Latent Normalizing Flows for Discrete Sequences
Zachary M. Ziegler, Alexander M. Rush
TL;DR
This work tackles the challenge of applying normalizing flows to discrete sequences by embedding a highly multimodal flow-based prior inside a VAE and emitting discrete observations from a simple, inputless decoder. It introduces three flow architectures (AF/AF, AF/SCF, IAF/SCF) and an extension with Non-Linear Squared (NLSq) flows to capture multimodal dynamics essential for discrete data. Experiments on character-level language modeling and polyphonic music modeling show that the latent-flow approach can approach autoregressive baselines while enabling non-autoregressive generation with speedups, albeit with some trade-offs in accuracy.

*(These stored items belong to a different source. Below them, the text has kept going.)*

(** * Pentagon Protocol: recovery ladder and re-run planner

    A shallow embedding of [src/schemas.py] (JSON recovery, pydantic
    validators) and of the planner and context manager of [src/crew.py],
    with the properties of the orchestrator stated over it.

    Conventions.
    - A Python [str] is a [string]; the model covers code points below 256,
      and the character classes ([str.isspace], [str.lower], the regular
      expression escapes) are the ones Python applies to those code points.
    - A Python [int] is a [Z]; a [set] of strings is a [gset string]; a
      [dict] with string keys whose order is irrelevant is a [gmap]; a JSON
      object keeps its keys in insertion order in an association list.
    - A function that can raise returns [res]; [Raise] carries the exception
      class.  A function that cannot raise is a plain function. *)

From Stdlib Require Import ZArith Lia Ascii String List Bool DecimalString.
From stdpp Require Import gmap strings list.

Local Open Scope string_scope.
Local Open Scope list_scope.
Local Open Scope stdpp_scope.

(* ================================================================== *)
(** * Python strings *)
(* ================================================================== *)

Module Py.

Definition chars (s : string) : list ascii := list_ascii_of_string s.
Definition of_chars (l : list ascii) : string := string_of_list_ascii l.

Definition code (c : ascii) : N := N_of_ascii c.

Definition in_range (lo hi : N) (c : ascii) : bool :=
  (N.leb lo (code c) && N.leb (code c) hi)%bool.

(** [str.isspace] on one code point: TAB..CR, FS..US and SPACE, NEL, NBSP. *)
Definition isspace (c : ascii) : bool :=
  in_range 9 13 c || in_range 28 32 c || N.eqb (code c) 133 || N.eqb (code c) 160.

(** [str.lower] on one code point: A..Z and the Latin-1 capitals. *)
Definition lower_char (c : ascii) : ascii :=
  if in_range 65 90 c || (in_range 192 222 c && negb (N.eqb (code c) 215))
  then ascii_of_N (code c + 32) else c.

(** [str.upper] on one code point (sharp s and y-diaeresis leave the range
    and are kept as they are; micro sign likewise). *)
Definition upper_char (c : ascii) : ascii :=
  if in_range 97 122 c || (in_range 224 254 c && negb (N.eqb (code c) 247))
  then ascii_of_N (code c - 32) else c.

Definition lower (s : string) : string := of_chars (map lower_char (chars s)).
Definition upper (s : string) : string := of_chars (map upper_char (chars s)).

Fixpoint lstrip_l (l : list ascii) : list ascii :=
  match l with
  | c :: l' => if isspace c then lstrip_l l' else l
  | [] => []
  end.

Definition rstrip_l (l : list ascii) : list ascii := rev (lstrip_l (rev l)).
Definition strip_l (l : list ascii) : list ascii := rstrip_l (lstrip_l l).

Definition strip (s : string) : string := of_chars (strip_l (chars s)).

Fixpoint is_prefix (p l : list ascii) : bool :=
  match p, l with
  | [], _ => true
  | a :: p', b :: l' => Ascii.eqb a b && is_prefix p' l'
  | _ :: _, [] => false
  end.

Definition startswith (s p : string) : bool := is_prefix (chars p) (chars s).
Definition endswith (s p : string) : bool :=
  is_prefix (rev (chars p)) (rev (chars s)).

(** [sub in s] *)
Fixpoint contains_l (p l : list ascii) : bool :=
  is_prefix p l || match l with [] => false | _ :: l' => contains_l p l' end.

Definition contains (p s : string) : bool := contains_l (chars p) (chars s).

(** [s.find(c)] for a one-character [c]: the first index, or -1. *)
Fixpoint find_l (c : ascii) (l : list ascii) : Z :=
  match l with
  | [] => -1
  | a :: l' => if Ascii.eqb a c then 0
               else let r := find_l c l' in if (r <? 0)%Z then -1 else (r + 1)%Z
  end.

(** [s.rfind(c)] for a one-character [c]: the last index, or -1. *)
Fixpoint rfind_l (c : ascii) (l : list ascii) : Z :=
  match l with
  | [] => -1
  | a :: l' => let r := rfind_l c l' in
               if (0 <=? r)%Z then (r + 1)%Z
               else if Ascii.eqb a c then 0 else -1
  end.

(** [l[a:b]] for [0 <= a]. *)
Definition slice_l (a b : Z) (l : list ascii) : list ascii :=
  firstn (Z.to_nat (b - a)) (skipn (Z.to_nat a) l).

(** [s.count(c)] for a one-character [c]. *)
Definition count_l (c : ascii) (l : list ascii) : Z :=
  Z.of_nat (length (filter (λ a, Ascii.eqb a c = true) l)).

Definition count (s : string) (c : ascii) : Z := count_l c (chars s).

(** [c * n]: the empty string when [n <= 0]. *)
Definition times (c : ascii) (n : Z) : list ascii := repeat c (Z.to_nat n).

(** [s.replace(old, new)] for a non-empty [old]: occurrences are replaced
    from the left and do not overlap.  [skip] counts the characters of an
    occurrence that remain to be dropped. *)
Fixpoint replace_l (old new : list ascii) (skip : nat) (l : list ascii)
  : list ascii :=
  match l with
  | [] => []
  | c :: l' =>
      match skip with
      | S k => replace_l old new k l'
      | O => if is_prefix old l
             then new ++ replace_l old new (length old - 1) l'
             else c :: replace_l old new 0 l'
      end
  end.

Definition replace (s old new : string) : string :=
  of_chars (replace_l (chars old) (chars new) 0 (chars s)).

(** [sep.join(parts)] *)
Fixpoint join (sep : string) (parts : list string) : string :=
  match parts with
  | [] => ""
  | [p] => p
  | p :: ps => p +:+ sep +:+ join sep ps
  end.

(** [s.split(c)] for a one-character separator. *)
Fixpoint split_l (c : ascii) (cur : list ascii) (l : list ascii)
  : list (list ascii) :=
  match l with
  | [] => [rev cur]
  | a :: l' => if Ascii.eqb a c then rev cur :: split_l c [] l'
               else split_l c (a :: cur) l'
  end.

Definition split (s : string) (c : ascii) : list string :=
  map of_chars (split_l c [] (chars s)).

(** Truth value of a [str]. *)
Definition nonempty (s : string) : bool :=
  match s with EmptyString => false | _ => true end.

(** [x in xs] for a list of strings. *)
Definition mem (x : string) (xs : list string) : bool :=
  existsb (String.eqb x) xs.

(** [str(n)] for an [int]. *)
Definition str_of_Z (n : Z) : string :=
  NilZero.string_of_int (Z.to_int n).

End Py.

(* ================================================================== *)
(** * Python regular expressions ([re])

    The fragment of [re] the source uses, as a backtracking matcher in
    continuation-passing style: alternatives are tried from the left, a
    greedy repetition tries one more iteration before it tries to stop, a
    lazy one tries to stop first.  The bodies of all repetitions in the
    source's patterns consume at least one character, and none of the
    patterns matches the empty string; an iteration that consumes nothing is
    cut, and a scan moves on by one character after an empty match. *)
(* ================================================================== *)

Module Re.

Inductive citem :=
| CChar (c : ascii)            (** a literal character *)
| CRange (lo hi : ascii)       (** [lo-hi] *)
| CSpace                       (** [\s] *)
| CNotSpace                    (** [\S] *)
| CWord.                       (** [\w] *)

(** [\w]: [str.isalnum] or the underscore. *)
Definition isword (c : ascii) : bool :=
  Py.in_range 48 57 c || Py.in_range 65 90 c || Py.in_range 97 122 c ||
  N.eqb (Py.code c) 95 || N.eqb (Py.code c) 170 || Py.in_range 178 179 c ||
  N.eqb (Py.code c) 181 || Py.in_range 185 186 c || Py.in_range 188 190 c ||
  Py.in_range 192 214 c || Py.in_range 216 246 c || Py.in_range 248 255 c.

Definition in_item (a : ascii) (it : citem) : bool :=
  match it with
  | CChar c => Ascii.eqb a c
  | CRange lo hi => Py.in_range (Py.code lo) (Py.code hi) a
  | CSpace => Py.isspace a
  | CNotSpace => negb (Py.isspace a)
  | CWord => isword a
  end.

Definition in_class (neg : bool) (items : list citem) (a : ascii) : bool :=
  xorb neg (existsb (in_item a) items).

Inductive regex :=
| Eps
| Chr (c : ascii)
| Cls (neg : bool) (items : list citem)   (** [[...]], [[^...]], [\s], [\w] *)
| Dot (dotall : bool)                     (** [.] *)
| Eos                                     (** [$] *)
| Cat (r1 r2 : regex)
| Alt (r1 r2 : regex)
| Star (greedy : bool) (r : regex)        (** [r*] and [r*?] *)
| Group (i : nat) (r : regex).            (** the [i]-th capturing group *)

Definition Plus (r : regex) : regex := Cat r (Star true r).

Fixpoint seq (rs : list regex) : regex :=
  match rs with
  | [] => Eps
  | [r] => r
  | r :: rs' => Cat r (seq rs')
  end.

The results highlight the potential of continuous latent representations to model discrete sequences and point to future directions in conditional and GAN-integrated frameworks.
Abstract
Normalizing flows are a powerful class of generative models for continuous random variables, showing both strong model flexibility and the potential for non-autoregressive generation. These benefits are also desired when modeling discrete random variables such as text, but directly applying normalizing flows to discrete sequences poses significant additional challenges. We propose a VAE-based generative model which jointly learns a normalizing flow-based distribution in the latent space and a stochastic mapping to an observed discrete space. In this setting, we find that it is crucial for the flow-based distribution to be highly multimodal. To capture this property, we propose several normalizing flow architectures to maximize model flexibility. Experiments consider common discrete sequence tasks of character-level language modeling and polyphonic music generation. Our results indicate that an autoregressive flow-based model can match the performance of a comparable autoregressive baseline, and a non-autoregressive flow-based model can improve generation speed with a penalty to performance.